Stored data
Definition twoNamespaces : Configuration :=
  mkConfiguration
    [JObj [("id", JStr "f5telemetry_default::My_Listener");
           ("namespace", JStr "f5telemetry_default")];
     JObj [("id", JStr "My_Namespace::My_Listener"); ("namespace", JStr "My_Namespace")]]
    ∅.

Lemma notifyConfigChange_skipUpdate_witness :
  exists announced : Configuration,
    (notifyConfigChange sampleDecrypt twoNamespaces (Some "My_Namespace") (freshWorker None)).1
    = inr tt /\
    emitted (notifyConfigChange sampleDecrypt twoNamespaces (Some "My_Namespace")
               (freshWorker None)).2 = [Change announced] /\
    mappings announced = ∅.
Proof.
  destruct (notifyConfigChange_skipUpdate sampleDecrypt twoNamespaces twoNamespaces
              "My_Namespace" (freshWorker None) eq_refl) as (announced & H & Hm & _).
  exists announced. rewrite H. split; [reflexivity|]. split; [reflexivity | exact Hm].
Defined.

End ConfigWorker.

(** ** Data receiver: restart discipline *)

Module DataReceiver.

(** The states of a receiver. *)
Inductive State : Type :=
| NEW
| STARTING
| RUNNING
| STOPPING
| STOPPED
| DESTROYED.

(** The bound on consecutive restart attempts. *)
Definition MAX_RESTART_ATTEMPTS : nat := 10.

(** A receiver: its state, and the number of restart attempts made in a
    row by the restart it is in or was last in (all of them failed, but
    the last one when the state is [RUNNING]). *)
Record Receiver : Type := mkReceiver {
  state : State;
  attempts : nat
}.

Definition new : Receiver := mkReceiver NEW 0.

**WHAT YOU SHOULD DO:**
The answer must be an exact copy of every record above.

**WRITTEN REPLY:**
Definition twoNamespaces : Configuration :=
  mkConfiguration
    [JObj [("id", JStr "f5telemetry_default::My_Listener");
           ("namespace", JStr "f5telemetry_default")];
     JObj [("id", JStr "My_Namespace::My_Listener"); ("namespace", JStr "My_Namespace")]]
    ∅.

Lemma notifyConfigChange_skipUpdate_witness :
  exists announced : Configuration,
    (notifyConfigChange sampleDecrypt twoNamespaces (Some "My_Namespace") (freshWorker None)).1
    = inr tt /\
    emitted (notifyConfigChange sampleDecrypt twoNamespaces (Some "My_Namespace")
               (freshWorker None)).2 = [Change announced] /\
    mappings announced = ∅.
Proof.
  destruct (notifyConfigChange_skipUpdate sampleDecrypt twoNamespaces twoNamespaces
              "My_Namespace" (freshWorker None) eq_refl) as (announced & H & Hm & _).
  exists announced. rewrite H. split; [reflexivity|]. split; [reflexivity | exact Hm].
Defined.

End ConfigWorker.

(** ** Data receiver: restart discipline *)

Module DataReceiver.

(** The states of a receiver. *)
Inductive State : Type :=
| NEW
| STARTING
| RUNNING
| STOPPING
| STOPPED
| DESTROYED.

(** The bound on consecutive restart attempts. *)
Definition MAX_RESTART_ATTEMPTS : nat := 10.

(** A receiver: its state, and the number of restart attempts made in a
    row by the restart it is in or was last in (all of them failed, but
    the last one when the state is [RUNNING]). *)
Record Receiver : Type := mkReceiver {
  state : State;
  attempts : nat
}.

Definition new : Receiver := mkReceiver NEW 0.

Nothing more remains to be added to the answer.